Dos hermanos del Señor según la carne fueron autores de sendas epístolas del Nuevo Testamento: la de Santiago y la de Judas. Santiago era considerado, además, en los comienzos de la iglesia en Jerusalén, una de las columnas.

Sin embargo, éstos, sus hermanos, no siempre creyeron en él. Santiago (Jacobo) era –al parecer– el que se seguía del Señor; luego venían José, Judas y Simón. Todos ellos compartían, junto a sus padres y hermanas, las vicisitudes de una familia piadosa, pero normal. Tan normal debió ser, que ellos no reconocieron quién era de verdad su hermano mayor.

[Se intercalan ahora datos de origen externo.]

(** * Financial-data normalisation and analysis pipeline

    A shallow embedding of [presentation_builder/logic/api_handler.py] and
    [presentation_builder/logic/financial_analysis.py], followed by the
    properties established about them.

    Conventions of the embedding:
    - Python [str] values are [string]s (byte strings; the tokens, column
      names and tickers handled here are ASCII);
    - Python [float] / numpy [float64] values are IEEE-754 binary64 numbers,
      represented by [spec_float] with precision 53 and maximal exponent 1024;
    - Python [int] values are [Z];
    - a [dict] used as a map is a [gmap]; a table whose column order matters
      is an association list;
    - a [try]/[except] is a computation in [result]; code that mutates a
      DataFrame works on an explicit store of frames addressed by reference. *)

From Stdlib Require Import ZArith String Ascii List Lia Bool.
From Stdlib Require Import Numbers.DecimalString Numbers.DecimalPos.
From Stdlib Require Import Floats.SpecFloat.
From stdpp Require Import gmap strings list sorting.

Local Open Scope Z_scope.
Local Open Scope string_scope.
Local Open Scope list_scope.

(* ===================================================================== *)
(** * Python strings *)
(* ===================================================================== *)

Module Py.

(** [len(s) > 0], the truth value of a string. *)
Definition truthy (s : string) : bool :=
  match s with EmptyString => false | String _ _ => true end.

(** [s.startswith(p)] *)
Definition startswith (p s : string) : bool := String.prefix p s.

(** [sub in s] *)
Fixpoint contains (sub s : string) : bool :=
  String.prefix sub s ||
  match s with
  | EmptyString => false
  | String _ s' => contains sub s'
  end.

(** [s[n:]] *)
Fixpoint drop (n : nat) (s : string) : string :=
  match n, s with
  | O, _ => s
  | S n', String _ s' => drop n' s'
  | S _, EmptyString => EmptyString
  end.

Definition is_digit (c : ascii) : bool :=
  let n := nat_of_ascii c in (48 <=? n)%nat && (n <=? 57)%nat.

Fixpoint all_digits (s : string) : bool :=
  match s with
  | EmptyString => true
  | String c s' => is_digit c && all_digits s'
  end.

Cuando el Señor comienza su ministerio, ellos se desconciertan. Le acompañan en algunos de sus viajes, pero tal parece que no en calidad de discípulos (Jn. 2:12). Aunque María había presenciado hechos portentosos en el nacimiento de su hijo, seguramente no era creída. Juan, el apóstol, dice de ellos: “Porque ni aún sus hermanos creían en él” (Jn. 7:5).

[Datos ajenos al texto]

(** The readyForEvaluations event raises the flag, keeps the state, and
    enables console input in the state Configuring only. *)
Lemma onCustomEvent_ready (d : Debugger) :
  _readyForEvaluations (snd (_onCustomEvent "readyForEvaluations" d)) = true /\
  _state (snd (_onCustomEvent "readyForEvaluations" d)) = _state d /\
  (inputEnabled (snd (_onCustomEvent "readyForEvaluations" d)) = true <->
   inputEnabled d = true \/ _state d = CONFIGURING).
Proof.
  change (_onCustomEvent "readyForEvaluations" d)
    with (_startConfigurationInput (set_readyForEvaluations true d)).
  unfold _startConfigurationInput.
  rewrite bind_Ret
    with (a := set_readyForEvaluations true d) (d1 := set_readyForEvaluations true d)
    by reflexivity.
  cbn [_readyForEvaluations _state set_readyForEvaluations andb].
  destruct (SessionState_eqb (_state d) CONFIGURING) eqn:E; cbn.
  - apply SessionState_eqb_eq in E.
    split; [reflexivity | split; [reflexivity |]]; split; auto.
  - split; [reflexivity | split; [reflexivity |]]; split; [auto |].
    intros [H | H]; [exact H | rewrite H in E; discriminate E].
Qed.

Lemma onCustomEvent_keeps_inputRule (event : string) (d : Debugger) :
  inputRule d -> inputRule (snd (_onCustomEvent event d)).
Proof.
  intro Hrule; unfold _onCustomEvent.
  destruct (String.eqb_spec event "readyForEvaluations") as [-> | _]; [| exact Hrule].
  destruct (onCustomEvent_ready d) as (Hf & Hs & Hi).
  change (_onReadyForEvaluations d) with (_onCustomEvent "readyForEvaluations" d).
  unfold inputRule in *; rewrite Hf, Hs, Hi, Hrule.
  destruct (_state d); split; intro H;
    repeat match goal with
           | H : _ \/ _ |- _ => destruct H
           | H : _ /\ _ |- _ => destruct H
           end;
    try discriminate; auto.
Qed.

(** Every command and event but [launch], [relaunch], [run], [continue]
    and the initialized, continued, exited, terminated and adapter-exited
    events keeps the equivalence of console input and state. *)
Lemma step_keeps_inputRule (W : World) (l : Label) (d : Debugger) :
  keepsInputRule l = true -> inputRule d -> inputRule (snd (step W l d)).
Proof.
  intros Hl Hrule.
  pose (P := fun x : Debugger =>
               _state x = _state d /\ inputEnabled x = inputEnabled d
               /\ _readyForEvaluations x = _readyForEvaluations d).
  assert (Hquiet : preserves P (step W l) -> inputRule (snd (step W l d))).
  { intro H; destruct (H d) as (Hs & Hi & Hf); [repeat split |].
    exact (inputRule_same d _ Hs Hi Hf Hrule). }
  destruct l; simpl in Hl; try discriminate Hl;
    try (apply Hquiet; unfold P; simpl; frame_label).
  - simpl; rewrite detached_snd.
    destruct (onStopped_outcome W event d) as (Hf & [[Hs Hi] | [Hs Hi]]).
    + apply inputRule_stopped; assumption.
    + exact (inputRule_same d _ Hs Hi Hf Hrule).
  - simpl; apply onCustomEvent_keeps_inputRule; exact Hrule.
Qed.

Lemma execute_keeps_inputRule (W : World) (ls : list Label) (d : Debugger) :
  forallb keepsInputRule ls = true -> inputRule d -> inputRule (execute W ls d).
Proof.
  revert d; induction ls as [| l rest IH]; intros d Hls Hrule; simpl in *;
    [exact Hrule |].
  apply andb_prop in Hls; destruct Hls as [Hl Hrest].
  pose proof (step_keeps_inputRule W l d Hl Hrule) as Hstep.
  destruct (step W l d) as [[[] | e | c] d1]; simpl in Hstep;
    try apply IH; assumption.
Qed.

(** [continue] in the state Stopped disables console input and leaves the
    state Stopped. *)
Lemma continue_stopped_disables_input (W : World) (d d' : Debugger) :
  _state d = STOPPED -> continue W d = (Ret tt, d') ->
  _state d' = STOPPED /\ inputEnabled d' = false.
Proof.
  intros Hs H.
  pose (P := fun x : Debugger => _state x = STOPPED /\ inputEnabled x = false).
  assert (Htry : P (snd (continue_try W d))).
  { unfold continue_try, stopInput.
    rewrite bind_Ret
      with (a := tt) (d1 := emit StopInput (set_inputEnabled false d)) by reflexivity.
    match goal with
    | |- P (snd (?m ?x)) =>
        cut (preserves P m); [intro Hm; apply Hm; split; [exact Hs | reflexivity] |]
    end.
    unfold P; frame. }
  unfold continue, try_catch in H.
  apply bind_inv_Ret in H; destruct H as (configure & d1 & Hc & H).
  destruct (continue_try W d) as [[c | e | c] d2] eqn:E; simpl in Htry;
    [injection Hc as -> -> | discriminate Hc | discriminate Hc].
  destruct configure; [| injection H as <-; exact Htry].
  destruct (continue_try_configures W d d1 E) as [Hconf _].
  rewrite Hs in Hconf; discriminate Hconf.
Qed.


(** ** The claims on sessions *)



(** C3, against the claim as it stands: the breakpoint that was added
    before the launch is paired with a returned breakpoint that is not
    verified and has no message; afterwards the local breakpoint, an
    enabled source breakpoint that the adapter did not confirm, has the id
    and still no message: the message is on the returned breakpoint. *)
Lemma reconciled_breakpoint_has_no_message :
  stored 1 Scenario.configuring = Some Examples.pending /\
  _updateBreakpoint Examples.pending (Some Scenario.unplaced) Scenario.configuring
  = (Ret (ab_with_message couldNotSetMessage Scenario.unplaced),
     snd (_updateBreakpoint Examples.pending (Some Scenario.unplaced)
            Scenario.configuring)) /\
  stored 1 (snd (_updateBreakpoint Examples.pending (Some Scenario.unplaced)
                   Scenario.configuring))
  = Some Examples.reconciled /\
  bp_enabled Examples.reconciled = true /\
  bp_verified Examples.reconciled = false /\
  bp_message Examples.reconciled = None /\
  stored 1 Scenario.running = Some Examples.reconciled.
Proof. by_computation. Qed.

Lemma updateBreakpoint_reconciles_witness :
  stored (bp_index Examples.pending) Scenario.configuring = Some Examples.pending /\
  (exists remote' d' b',
     _updateBreakpoint Examples.pending (Some Scenario.unplaced) Scenario.configuring
     = (Ret remote', d') /\
     stored 1 d' = Some b' /\ bp_id b' = Some 42 /\ bp_verified b' = false /\
     ab_message remote' = Some couldNotSetMessage) /\
  (exists r m,
     fst (_setSourceBreakpointsForPath Scenario.world "/a.py" (Some 1) Scenario.stopped)
     = Ret (Some r) /\
     ab_message r = Some m /\ m <> "").
Proof.
  split; [vm_compute; reflexivity |].
  split.
  - destruct (updateBreakpoint_reconciles Scenario.world Scenario.configuring
                Examples.pending Scenario.unplaced) as (H & _).
    destruct (H ltac:(vm_compute; reflexivity))
      as (remote' & d' & b' & Hrun & (Hb & _) & Hid & _ & _ & _ & Hmsg & _).
    exists remote', d', b'.
    split; [exact Hrun |].
    split; [exact Hb |].
    destruct (Hid 42 eq_refl) as [Hid1 Hver].
    split; [exact Hid1 |].
    split; [exact (Hver false eq_refl) |].
    exact (proj2 (Hmsg eq_refl (or_introl eq_refl))).
  - assert (Hrun :
      _setSourceBreakpointsForPath Scenario.world "/a.py" (Some 1) Scenario.stopped
      = (Ret (Some (ab_with_message couldNotSetMessage Scenario.unplaced)),
         snd (_setSourceBreakpointsForPath Scenario.world "/a.py" (Some 1)
                Scenario.stopped)))
      by (vm_compute; reflexivity).
    destruct (updateBreakpoint_reconciles Scenario.world Scenario.stopped
                Examples.pending Scenario.unplaced) as (_ & H).
    destruct (H _ _ _ _ Hrun) as (remotes & _ & _ & Hexplained).
    destruct (Hexplained _ eq_refl eq_refl) as (m & Hm & Hne).
    exists (ab_with_message couldNotSetMessage Scenario.unplaced), m.
    split; [rewrite Hrun; reflexivity | split; [exact Hm | exact Hne]].
Defined.



Lemma launch_resets_breakpoints_relaunch_keeps_them_witness :
  _breakpoints (snd (launch Scenario.world Scenario.launching Scenario.stopped))
  = BreakpointCollection.empty /\
  stored 1 (snd (relaunch Scenario.world Scenario.stopped)) = Some Examples.reconciled /\
  relaunch Scenario.world Scenario.stopped
  = (Ret tt, snd (relaunch Scenario.world Scenario.stopped)) /\
  _threads (snd (relaunch Scenario.world Scenario.stopped)) = ThreadCollection.empty /\
  _sourceFiles (snd (relaunch Scenario.world Scenario.stopped)) = SourceFileCache.empty.
Proof.
  destruct (launch_resets_breakpoints_relaunch_keeps_them Scenario.world Scenario.stopped)
    as (Hlaunch & _ & Hstored & Hfresh & _).
  split; [exact (Hlaunch Scenario.launching) |].
  split; [rewrite Hstored; vm_compute; reflexivity |].
  assert (Hrun : relaunch Scenario.world Scenario.stopped
                 = (Ret tt, snd (relaunch Scenario.world Scenario.stopped)))
    by (vm_compute; reflexivity).
  split; [exact Hrun |].
  exact (Hfresh _ Hrun).
Defined.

Asumen, entonces, una conducta errática. Unas veces van en su busca para traerle a casa, pensando que estaba fuera de sí (Mar. 3:21); otras, le dicen en son de burla que vaya a Judea, porque “ninguno que procura darse a conocer hace algo en secreto” (Jn. 7:4).

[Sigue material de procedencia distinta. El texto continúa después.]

(** * static/script.js: the chart page's script, embedded and verified

    The script is a browser-side presentation layer: five formatting helpers,
    an info panel, a chart built through the LightweightCharts library and two
    triggers that fetch data and hand it to them.

    Layout of this development:
    - [JS]: the part of the JavaScript language the script relies on: values,
      the IEEE-754 binary64 numbers (Rocq's primitive floats), the coercions
      [ToBoolean], [ToNumber], [ToString], and the built-ins
      [Number.prototype.toFixed] and [Number::toString] transcribed from
      ECMA-262;
    - [Html]: the part of the HTML tokenizer and tree builder that reads the
      markup of option elements, transcribed from the HTML Standard;
    - [Page]: the document, console, network and charting library the script
      acts on, as one explicit state, and the monad that threads it;
    - [Script] and [Handlers]: the functions of script.js, one definition
      each, under the names they have in the source;
    - [Spec]: what the words of the specification mean ("formatted to 2
      decimal places", the expected chart, a handled failure);
    - [Sample]: a host and pages to run closed examples on;
    - [Frame]: what the handlers keep, as observations and invariants of the
      page;
    - the lemmas and theorems. *)

From Stdlib Require Import ZArith QArith Qabs Floats String Ascii List Lia.
From Stdlib Require Import DecimalString DecimalN DecimalFacts.
From stdpp Require Import gmap strings list.

Set Warnings "-inexact-float,-register-all".
Local Open Scope string_scope.

(** ** The JavaScript fragment *)
Module JS.

(** A JavaScript Number is an IEEE-754 binary64 value: a primitive float.
    Arithmetic ([/], [*]) and comparisons are the primitive operations;
    [Prim2SF] gives the sign, mantissa and exponent of a value, from which its
    exact mathematical value and its decimal renderings are computed. *)
Abbreviation number := float (only parsing).

(** The mathematical value of [m * 2^e], as a fraction. *)
Definition ratio (m : positive) (e : Z) : Q :=
  match e with
  | Zneg p => Z.pos m # 2 ^ p
  | _ => (Z.pos m * 2 ^ e) # 1
  end.

(** ℝ(x): the mathematical value of a finite number (0 for the others, which
    have none and are kept apart by [isFinite]). *)
Definition mathematical_value (x : number) : Q :=
  match Prim2SF x with
  | S754_finite s m e => if s then Qopp (ratio m e) else ratio m e
  | _ => 0
  end.

Definition isFinite (x : number) : bool :=
  match Prim2SF x with
  | S754_zero _ | S754_finite _ _ _ => true
  | _ => false
  end.

Definition isNaN (x : number) : bool :=
  match Prim2SF x with S754_nan => true | _ => false end.

(** *** Decimal digits *)

(** The decimal representation of a natural number, most significant digit
    first, without leading zeroes ("0" for zero). *)
Definition decimal (n : N) : string := NilEmpty.string_of_uint (N.to_uint n).

Fixpoint zeros (k : nat) : string :=
  match k with O => "" | S k => String "0" (zeros k) end.

(** *** Number::toString (ECMA-262 6.1.6.1.20, radix 10) *)

(** 𝔽(p / q): the binary64 value nearest to a positive fraction, ties to
    even (the division of two exactly represented integers, rounded once). *)
Definition nearest_number (p q : positive) : spec_float :=
  SFdiv prec emax (S754_finite false p 0) (S754_finite false q 0).

(** [s * 10^j] as a fraction of two positive integers. *)
Definition times_pow10 (s : positive) (j : Z) : positive * positive :=
  match j with
  | Zneg p => (s, 10 ^ p)%positive
  | Z0 => (s, 1%positive)
  | Zpos p => (s * 10 ^ p, 1)%positive
  end.

(** Does 𝔽(s * 10^(n-k)) equal the value [m * 2^e]? *)
Definition reads_back (m : positive) (e : Z) (s : positive) (j : Z) : bool :=
  let '(p, q) := times_pow10 s j in
  SFeqb (nearest_number p q) (S754_finite false m e).

(** [10^j <= v] for [v = vn / vd]. *)
Definition pow10_le (j : Z) (vn vd : positive) : bool :=
  match j with
  | Zneg p => (Z.pos vd <=? Z.pos vn * 10 ^ Z.pos p)%Z
  | _ => (10 ^ j * Z.pos vd <=? Z.pos vn)%Z
  end.

Fixpoint climb (fuel : nat) (j : Z) (vn vd : positive) : Z :=
  match fuel with
  | O => j
  | S fuel => if pow10_le (j + 1) vn vd then climb fuel (j + 1) vn vd else j
  end.

(** The integer [n0] with [10^(n0-1) <= v < 10^n0]: an estimate from the
    binary logarithms, two below the answer at worst, then corrected. *)
Definition decimal_exponent (vn vd : positive) : Z :=
  let est := ((Z.log2 (Z.pos vn) - Z.log2 (Z.pos vd)) * 30103 / 100000)%Z in
  (climb 5 (est - 2) vn vd + 1)%Z.

(** The candidates with [k] digits: the two [k]-digit decimals around [v],
    each as [(s, n)] standing for [s * 10^(n-k)], the nearer to [v] first
    (the even one on a tie). *)
Definition candidates (k : Z) (n0 : Z) (vn vd : positive) : list (Z * Z) :=
  let '(un, ud) := times_pow10 1 (n0 - k) in
  let P := (Z.pos vn * Z.pos ud)%Z in
  let Q := (Z.pos vd * Z.pos un)%Z in
  let lo := (P / Q)%Z in
  let r := (P mod Q)%Z in
  let up := if (lo + 1 =? 10 ^ k)%Z then (10 ^ (k - 1), n0 + 1)%Z else (lo + 1, n0)%Z in
  if (r =? 0)%Z then [(lo, n0)]
  else match (2 * r ?= Q)%Z with
       | Lt => [(lo, n0); up]
       | Gt => [up; (lo, n0)]
       | Eq => if Z.even lo then [(lo, n0); up] else [up; (lo, n0)]
       end.

Definition first_reading_back (m : positive) (e : Z) (k : Z) (cs : list (Z * Z))
  : option (Z * Z) :=
  List.find (fun '(s, n) =>
    match s with Zpos sp => reads_back m e sp (n - k) | _ => false end) cs.

(** Step 5: the shortest digit string [s] (with [k] digits) and the exponent
    [n] for which [s * 10^(n-k)] reads back as the number. [k] runs from 1
    upwards; 17 digits always identify a binary64 value. *)
Fixpoint shortest (fuel : nat) (k : Z) (m : positive) (e : Z) (n0 : Z) (vn vd : positive)
  : Z * Z * Z :=
  match fuel with
  | O => (n0, k, fst (List.hd (0%Z, 0%Z) (candidates k n0 vn vd)))
  | S fuel =>
      match first_reading_back m e k (candidates k n0 vn vd) with
      | Some (s, n) => (n, k, s)
      | None => shortest fuel (k + 1) m e n0 vn vd
      end
  end.

Definition fraction_of (m : positive) (e : Z) : positive * positive :=
  match e with
  | Zneg p => (m, 2 ^ p)%positive
  | Z0 => (m, 1%positive)
  | Zpos p => (m * 2 ^ p, 1)%positive
  end.

Definition exponent_part (n : Z) : string :=
  "e" ++ (if (n - 1 <? 0)%Z then "-" else "+") ++ decimal (Z.to_N (Z.abs (n - 1))).

(** Steps 7 to 11: the digits laid out by the position of the decimal point. *)
Definition layout (n k s : Z) : string :=
  let digits := decimal (Z.to_N s) in
  if ((k <=? n) && (n <=? 21))%Z then digits ++ zeros (Z.to_nat (n - k))
  else if ((0 <? n) && (n <=? 21))%Z then
    substring 0 (Z.to_nat n) digits ++ "." ++ substring (Z.to_nat n) (Z.to_nat (k - n)) digits
  else if ((-6 <? n) && (n <=? 0))%Z then "0." ++ zeros (Z.to_nat (- n)) ++ digits
  else if (k =? 1)%Z then digits ++ exponent_part n
  else substring 0 1 digits ++ "." ++ substring 1 (Z.to_nat (k - 1)) digits ++ exponent_part n.

Definition NumberToString (x : number) : string :=
  match Prim2SF x with
  | S754_nan => "NaN"
  | S754_zero _ => "0"
  | S754_infinity s => if s then "-Infinity" else "Infinity"
  | S754_finite s m e =>
      let '(vn, vd) := fraction_of m e in
      let '(n, k, d) := shortest 17 1 m e (decimal_exponent vn vd) vn vd in
      (if s then "-" else "") ++ layout n k d
  end.

(** *** Number.prototype.toFixed (ECMA-262 21.1.3.3) *)

(** Step 8.a for [x = m * 2^e > 0]: the integer [n] for which [n / 10^f - x]
    is as close to zero as possible, the larger one when there are two. *)
Definition nearest_scaled (f : nat) (m : positive) (e : Z) : Z :=
  let scaled := (Z.pos m * 10 ^ Z.of_nat f)%Z in
  match e with
  | Zneg p => ((2 * scaled + 2 ^ Z.pos p) / (2 * 2 ^ Z.pos p))%Z
  | _ => (scaled * 2 ^ e)%Z
  end.

(** Step 7's test [x >= 10^21], exactly. *)
Definition at_least_1e21 (m : positive) (e : Z) : bool :=
  match e with
  | Zneg p => (10 ^ 21 * 2 ^ Z.pos p <=? Z.pos m)%Z
  | _ => (10 ^ 21 <=? Z.pos m * 2 ^ e)%Z
  end.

El hecho de que los habitantes de Nazaret no creyeran en él era comprensible. Pero que su familia no creyera, eso sí era asombroso – y doloroso. Por eso, el Señor resume en una sola frase toda su desazón (¿No era acaso verdadero hombre?):“No hay profeta sin honra sino en su propia tierra, y entre sus parientes, y en su casa” (Mar. 6:4). Entonces, el vacío que dejan sus hermanos lo ocupan –felices– todos aquellos que “hacen la voluntad de Dios” (Mar. 3:35).

Sin embargo, en algún momento luego de su muerte y resurrección, ellos le ven como es, y se unen a sus discípulos (Hech. 1:14). Entonces, Jacobo puede decir de su hermano y Señor una hermosa frase que borra todo un pasado de desprecio: “Nuestro glorioso Señor Jesucristo” (Stgo. 2:1). Ahora es algo más que su hermano: es el Señor de la gloria. Ahora le conoce de verdad.